Selanjutnya Soegondo dan adiknya (Soenarjati) diangkat anak oleh pamannya yang
bernama Bapak Hadisewojo (seorang collecteur wilayah Blora, dan tidak punya
anak, dan juga mengangkat Sudarjati dari anak saudara sepupu Keluarga Ny.

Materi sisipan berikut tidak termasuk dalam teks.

(* ===== verification/Stdio.v ===== *)
(** * Formatted output and buffered files of the user library (user/lib/stdio.c
    and stdio_file.c)

    [vsnprintf] walks the format, a list of characters with its terminator, and
    stores characters one by one; a walk that leaves the format, an argument that
    is missing or one of another kind has no result.  The reference is a list of
    pieces with the format that denotes it and the text it stands for.  Buffered
    files are over the class [FileCalls] of the system calls they use;
    [FileLaws] states what they rely on, for a descriptor that reads a fixed
    sequence of bytes.  The read and lseek of Calls satisfy the laws on descriptors
    of files on disk. *)

From stdpp Require Import prelude gmap.
From Stdlib Require Import ZArith Lia.
From S2P Require Import Prelude UserStd Process Sched Vm Mmap Ext2 Ext2Dir Vfs Files Life Calls.
Import UserStd Process Files.
Local Open Scope Z_scope.

Module Stdio.

(** ** vsnprintf *)

(** The arguments: numbers, and strings by their characters or NULL. *)
Inductive va := VInt (z : Z) | VStr (s : option (list Z)).

Record out := mk_out { o_buf : list Z; o_pos : Z; o_needed : Z }.
#[export] Instance eta_out : Eta out := fun o => mk_out (o_buf o) (o_pos o) (o_needed o).

(** The macro PUTC. *)
Definition putc (size : Z) (o : out) (c : Z) : out :=
  let o := if o_pos o + 1 <? size then o <| o_buf ::= fun b => zset b (o_pos o) c |> <| o_pos ::= fun p => p + 1 |> else o in
  o <| o_needed ::= fun n => n + 1 |>.

Definition put_all (size : Z) (l : list Z) (o : out) : out := foldl (putc size) o l.

(** The digits of a number in [tmp], the first one first. *)
Definition number (u base : Z) : option (list Z) := if u =? 0 then Some [48] else (fun l => reverse l) <$> digits 65 u base.

Definition null_text : list Z := [40; 110; 117; 108; 108; 41].

(** The characters of a conversion and whether they are those of a string;
    [None] for the outer option when the argument does not fit. *)
Definition convert (d : Z) (is_long : bool) (a : va) : option (list Z * bool) :=
  match a with
  | VInt z =>
      if d =? 100 then
        let v := if is_long then s64 z else s32 z in
        (fun l => (if v <? 0 then 45 :: l else l, false)) <$> number (u64 (Z.abs v)) 10
      else if d =? 117 then (fun l => (l, false)) <$> number (if is_long then u64 z else u32 z) 10
      else if d =? 120 then (fun l => (l, false)) <$> number (if is_long then u64 z else u32 z) 16
      else if d =? 112 then (fun l => (l, false)) <$> number (u64 z) 16
      else if d =? 99 then Some ([u8 z], false)
      else None
  | VStr s => if d =? 115 then Some (default null_text s, true) else None
  end.

Definition is_conversion (d : Z) : bool := (d =? 100) || (d =? 117) || (d =? 120) || (d =? 112) || (d =? 115) || (d =? 99).

(** The characters with their padding. *)
Definition padded (zero left : bool) (width : Z) (l : list Z) (str : bool) : list Z :=
  let n := Z.to_nat (width - Z.of_nat (length l)) in
  if left then l ++ replicate n 32 else replicate n (if zero && negb str then 48 else 32) ++ l.

Definition is_flag (c : Z) : bool := (c =? 48) || (c =? 45).

(** The letter l. *)
Definition long_prefix (f : list Z) : bool * list Z :=
  match f with c :: r => if c =? 108 then (true, r) else (false, f) | [] => (false, f) end.

(** One turn of the loop behind a percent sign: the characters put out, the
    rest of the format and of the arguments. *)
Definition directive (f : list Z) (args : list va) : option (list Z * list Z * list va) :=
  let '(k, f1) := skip is_flag f in
  let flags := take (Z.to_nat k) f in
  let zero := existsb (Z.eqb 48) flags in
  let left := existsb (Z.eqb 45) flags in
  let width := decimal s32 0 f1 in
  let '(_, f2) := skip is_digit f1 in
  let '(is_long, f3) := long_prefix f2 in
  match f3 with
  | [] => None
  | d :: f4 =>
      if is_conversion d then
        match args with
        | [] => None
        | a :: args' => '(l, str) ← convert d is_long a; Some (padded zero left width l str, f4, args')
        end
      else Some (if d =? 37 then [37] else [37; d], f4, args)
  end.

(** A turn takes at least one character of the format. *)
Fixpoint format_loop (fuel : nat) (size : Z) (f : list Z) (args : list va) (o : out) : option out :=
  match fuel, f with
  | S fuel', c :: f' =>
      if c =? 0 then Some o else
      if c =? 37 then '(l, r, args') ← directive f' args; format_loop fuel' size r args' (put_all size l o)
      else format_loop fuel' size f' args (putc size o c)
  | _, _ => None
  end.

(** The buffer and the value returned. *)
Definition vsnprintf (buf : list Z) (size : Z) (fmt : list Z) (args : list va) : option (list Z * Z) :=
  o ← format_loop (length fmt) size fmt args (mk_out buf 0 0);
  Some (if 0 <? size then zset (o_buf o) (o_pos o) 0 else o_buf o, s32 (o_needed o)).

(** ** printf: the bytes written, the value returned *)

Definition PRINTF_BUF : Z := 1024.

(** [big]: whether malloc gives the larger buffer, and its bytes. *)
Definition printf (stack : list Z) (big : Z -> option (list Z)) (fmt : list Z) (args : list va) : option (list Z * Z) :=
  '(buf, n) ← vsnprintf stack PRINTF_BUF fmt args;
  if n <? 0 then Some ([], n) else
  if n <? PRINTF_BUF then Some (take (Z.to_nat n) buf, n) else
  match big (n + 1) with
  | None => Some (take (Z.to_nat (PRINTF_BUF - 1)) buf, PRINTF_BUF - 1)
  | Some mem => '(buf2, n2) ← vsnprintf mem (n + 1) fmt args; Some (take (Z.to_nat n2) buf2, n2)
  end.

(** ** The reference *)

Inductive conv := Dec (long : bool) (z : Z) | Uns (long : bool) (z : Z) | Hex (long : bool) (z : Z) | Ptr (z : Z) | Str (s : option (list Z)) | Chr (c : Z).
Inductive piece := Lit (c : Z) | Percent | Field (left zero : bool) (width : Z) (v : conv).

(** The digits of a number without leading zeros. *)
Definition num_text (u base : Z) : list Z := default [] (number u base).
Definition signed_text (z : Z) : list Z := (if z <? 0 then [45] else []) ++ num_text (Z.abs z) 10.

Definition conv_text (v : conv) : list Z :=
  match v with
  | Dec _ z => signed_text z
  | Uns _ z => num_text z 10
  | Hex _ z | Ptr z => num_text z 16
  | Str s => default null_text s
  | Chr c => [c]
  end.

Definition is_str (v : conv) : bool := match v with Str _ => true | _ => false end.
Definition conv_arg (v : conv) : va := match v with Dec _ z | Uns _ z | Hex _ z | Ptr z | Chr z => VInt z | Str s => VStr s end.
Definition conv_letter (v : conv) : Z := match v with Dec _ _ => 100 | Uns _ _ => 117 | Hex _ _ => 120 | Ptr _ => 112 | Str _ => 115 | Chr _ => 99 end.
Definition conv_long (v : conv) : bool := match v with Dec l _ | Uns l _ | Hex l _ => l | _ => false end.
Definition width_text (w : Z) : list Z := if w =? 0 then [] else num_text w 10.

(** The format of a piece, what it prints and the argument it takes. *)
Definition piece_fmt (p : piece) : list Z :=
  match p with
  | Lit c => [c]
  | Percent => [37; 37]
  | Field lft zp w v => 37 :: (if lft then [45] else []) ++ (if zp then [48] else []) ++ width_text w ++ (if conv_long v then [108] else []) ++ [conv_letter v]
  end.
Definition piece_text (p : piece) : list Z :=
  match p with Lit c => [c] | Percent => [37] | Field lft zp w v => padded zp lft w (conv_text v) (is_str v) end.
Definition piece_args (p : piece) : list va := match p with Field _ _ _ v => [conv_arg v] | _ => [] end.

Definition fmt_of (ps : list piece) : list Z := mjoin (piece_fmt <$> ps).
Definition text_of (ps : list piece) : list Z := mjoin (piece_text <$> ps).
Definition args_of (ps : list piece) : list va := mjoin (piece_args <$> ps).

(** The values fit the conversion. *)
Definition conv_ok (v : conv) : Prop :=
  match v with
  | Dec long z => if long then - 2 ^ 63 <= z < 2 ^ 63 else - 2 ^ 31 <= z < 2 ^ 31
  | Uns long z | Hex long z => 0 <= z < if long then 2 ^ 64 else 2 ^ 32
  | Ptr z => 0 <= z < 2 ^ 64
  | Str _ => True
  | Chr c => 0 <= c < 256
  end.
Definition piece_ok (p : piece) : Prop :=
  match p with Lit c => c <> 0 /\ c <> 37 | Percent => True | Field _ _ w v => 0 <= w < 2 ^ 31 /\ conv_ok v end.

(** ** Numbers *)

Lemma num_text_spec u base : 0 <= u < 2 ^ 64 -> base = 10 \/ base = 16 -> exists d r, number u base = Some (num_text u base) /\ num_text u base = digit <$> d :: r /\
  Forall (fun d => 0 <= d < base) (d :: r) /\ value base (d :: r) = u /\ (u <> 0 -> d <> 0).
Proof.
  intros Hu Hb. assert (u < base ^ Z.of_nat 64) as Hlt by (eapply Z.lt_le_trans; [apply Hu|]; apply Z.pow_le_mono_l; lia).
  destruct (number_text base u 64 ltac:(lia) ltac:(lia) ltac:(lia)) as (d & r & E & _ & HF & Hv & Hd). exists d, r. unfold num_text, number in *.
  assert (u <> 0 -> d <> 0) as Hd0. { intros Hne ->. specialize (Hd eq_refl). subst r. cbn in Hv. lia. }
  destruct (u =? 0) eqn:E0.
  - injection E as E. split_and!; [done| |done..]. cbn [default from_option id]. rewrite E. b2p. subst u. destruct r as [|x r]; [done|]. apply (f_equal length) in E. rewrite length_fmap, length_reverse in E. done.
  - rewrite E. cbn [fmap option_fmap option_map default from_option id]. rewrite <- fmap_reverse, reverse_involutive. split_and!; done.
Qed.

Lemma skip_app p (l : list Z) c r : Forall (fun x => p x = true) l -> p c = false -> skip p (l ++ c :: r) = (Z.of_nat (length l), c :: r).
Proof. intros Hl Hc. induction Hl as [|x l Hx _ IH]; cbn [app skip]; [by rewrite Hc|]. rewrite Hx, IH. cbn [length]. f_equal. lia. Qed.

(** Only the digits in front count. *)
Lemma decimal_stop w l c r r' : forall n, Forall (fun x => is_digit x = true) l -> is_digit c = false -> decimal w n (l ++ c :: r) = decimal w n (l ++ 0 :: r').
Proof. intros n Hl Hc. revert n. induction Hl as [|x l Hx _ IH]; intros n; cbn [app decimal]; [by rewrite Hc|]. rewrite Hx. apply IH. Qed.

Lemma digits_are ds : Forall (fun d => 0 <= d < 10) ds -> Forall (fun x => is_digit x = true) (digit <$> ds).
Proof.
  intros Hf. apply Forall_fmap. eapply Forall_impl; [exact Hf|]. intros d Hd. cbn beta in Hd. unfold compose, digit, is_digit. destruct (Z.ltb_spec d 10); lia.
Qed.

(** The width is read back, up to the character behind it. *)
Lemma width_read w c r : 0 <= w < 2 ^ 31 -> is_digit c = false -> decimal s32 0 (width_text w ++ c :: r) = w /\ skip is_digit (width_text w ++ c :: r) = (Z.of_nat (length (width_text w)), c :: r).
Proof.
  intros Hw Hc. unfold width_text. destruct (Z.eqb_spec w 0) as [->|Hne]; [cbn [app decimal skip]; by rewrite Hc|].
  destruct (num_text_spec w 10 ltac:(lia) ltac:(by left)) as (d & x & _ & -> & HF & Hv & _). split; [|by apply skip_app; [apply digits_are|]].
  rewrite (decimal_stop _ _ _ _ []) by (done || by apply digits_are). rewrite (decimal_digits s32 (2 ^ 31)); [lia|intros z Hz; apply s32_small; lia|done|lia|lia].
Qed.

(** The first character of a width is no flag. *)
Lemma width_head w c r : 0 <= w < 2 ^ 31 -> is_flag c = false -> exists x y, width_text w ++ c :: r = x :: y /\ is_flag x = false.
Proof.
  intros Hw Hc. unfold width_text. destruct (Z.eqb_spec w 0) as [->|Hne]; [by eexists _, _|]. destruct (num_text_spec w 10 ltac:(lia) ltac:(by left)) as (d & x & _ & -> & HF & _ & Hd).
  eexists _, _. split; [done|]. apply Forall_cons in HF as [H0 _]. specialize (Hd Hne). unfold digit, is_flag. destruct (Z.ltb_spec d 10); lia.
Qed.

(** A signed number is read back by [atol]. *)
Lemma atol_signed z r : - 2 ^ 63 < z < 2 ^ 63 -> atol (signed_text z ++ 0 :: r) = z.
Proof.
  intros Hz. assert (forall x, 0 <= x < 2 ^ 63 -> s64 x = x) as Hs by (intros x Hx; unfold s64; rewrite u64_small, (proj2 (Z.ltb_lt x _)) by lia; done).
  destruct (num_text_spec (Z.abs z) 10 ltac:(lia) ltac:(by left)) as (d & x & _ & E & HF & Hv & _). unfold signed_text. rewrite E.
  assert (decimal s64 0 ((digit <$> d :: x) ++ 0 :: r) = Z.abs z) as Hdec by (rewrite (decimal_digits s64 (2 ^ 63)); [lia|exact Hs|done|lia|lia]).
  apply Forall_cons in HF as [H0 _]. assert (digit d = 48 + d) as Ed by (unfold digit; by rewrite (proj2 (Z.ltb_lt d 10)) by lia). unfold atol. destruct (Z.ltb_spec z 0).
  - cbn [app skip]. change (32 =? 45) with false. cbn [sign]. change (45 =? 45) with true. cbv iota beta. rewrite Hdec. unfold s64. assert (u64 (- Z.abs z) = 2 ^ 64 + z) as -> by zsolve. rewrite (proj2 (Z.ltb_ge _ _)) by lia. lia.
  - cbn [fmap list_fmap app skip] in *. rewrite (proj2 (Z.eqb_neq 32 (digit d))) by lia. cbn [sign]. rewrite (proj2 (Z.eqb_neq (digit d) 45)), (proj2 (Z.eqb_neq (digit d) 43)) by lia. cbv iota beta. rewrite Hdec. lia.
Qed.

Brotoamidjojo, serta Sumijati dari anak saudara sepupu Keluarga S. Soekadji,
sehingga Bapak Hadisewojo mempunyai 4 anak angkat yang saling ikatan saudara
sepupu).
Setelah lulus AMS tahun 1925 melanjutkan kuliah atas biaya pamannya dan bea
siswa di Rechtshoogeschool te Batavia (Sekolah Tinggi Hukum di Jakarta - didirikan
tahun 1924 - cikal bakal Fakultas Hukum Universitas Indonesia sekarang). Ia
mondok di rumah pegawai pos bersama beberapa pegawai pos Pasar Baru lainnya
di Gang Rijksman (belakang Rijswijk - sekarang Jl Juanda belakang Hotel Amaris
Stasiun Juanda), sehingga ia bisa membaca majalah Indonesia Merdeka
asuhan Mohammad Hatta terbitan Perhimpunan Indonesia di Negeri Belanda yang
dilarang masuk ke Indonesia. Selama mahasiswa hidup sulit hanya punya satu baju,
yang harus dicuci dulu kalau mau kuliah.
Kuliah di RHS hanya mencapai lulus tingkat Candidat Satu (C1), setelah Propadeus,
karena bea siswanya dicabut akibat kegiatan politiknya dan juga pamannya
meninggal dunia (sekarang setingkat dengan ijazah D2, karena sistem pendidikan
sekolah tinggi pada waktu itu adalah terdiri atas 4 jenjang, yaitu: Propadeus,
Candidat 1 dan Candidat 2, serta Doktoral).
Perjuangan
Pada waktu semua orang ikut dalam organisasi pemuda, pemuda Sugondo masuk
dalam PPI (Persatuan Pemuda Indonesia - dan tidak masuk dalam Jong Java).
Pada tahun 1926 saat Konggres Pemuda I, Sugondo ikut serta dalam kegiatan
tersebut. Tahun 1928, ketika akan ada Konggres Pemuda II 1928, maka Sugondo
terpilih jadi Ketua atas persetujuan Drs. Mohammad Hatta sebagai ketua PPI di
Negeri Belanda dan Ir. Sukarno (yang pernah serumah di Surabaya) di Bandung.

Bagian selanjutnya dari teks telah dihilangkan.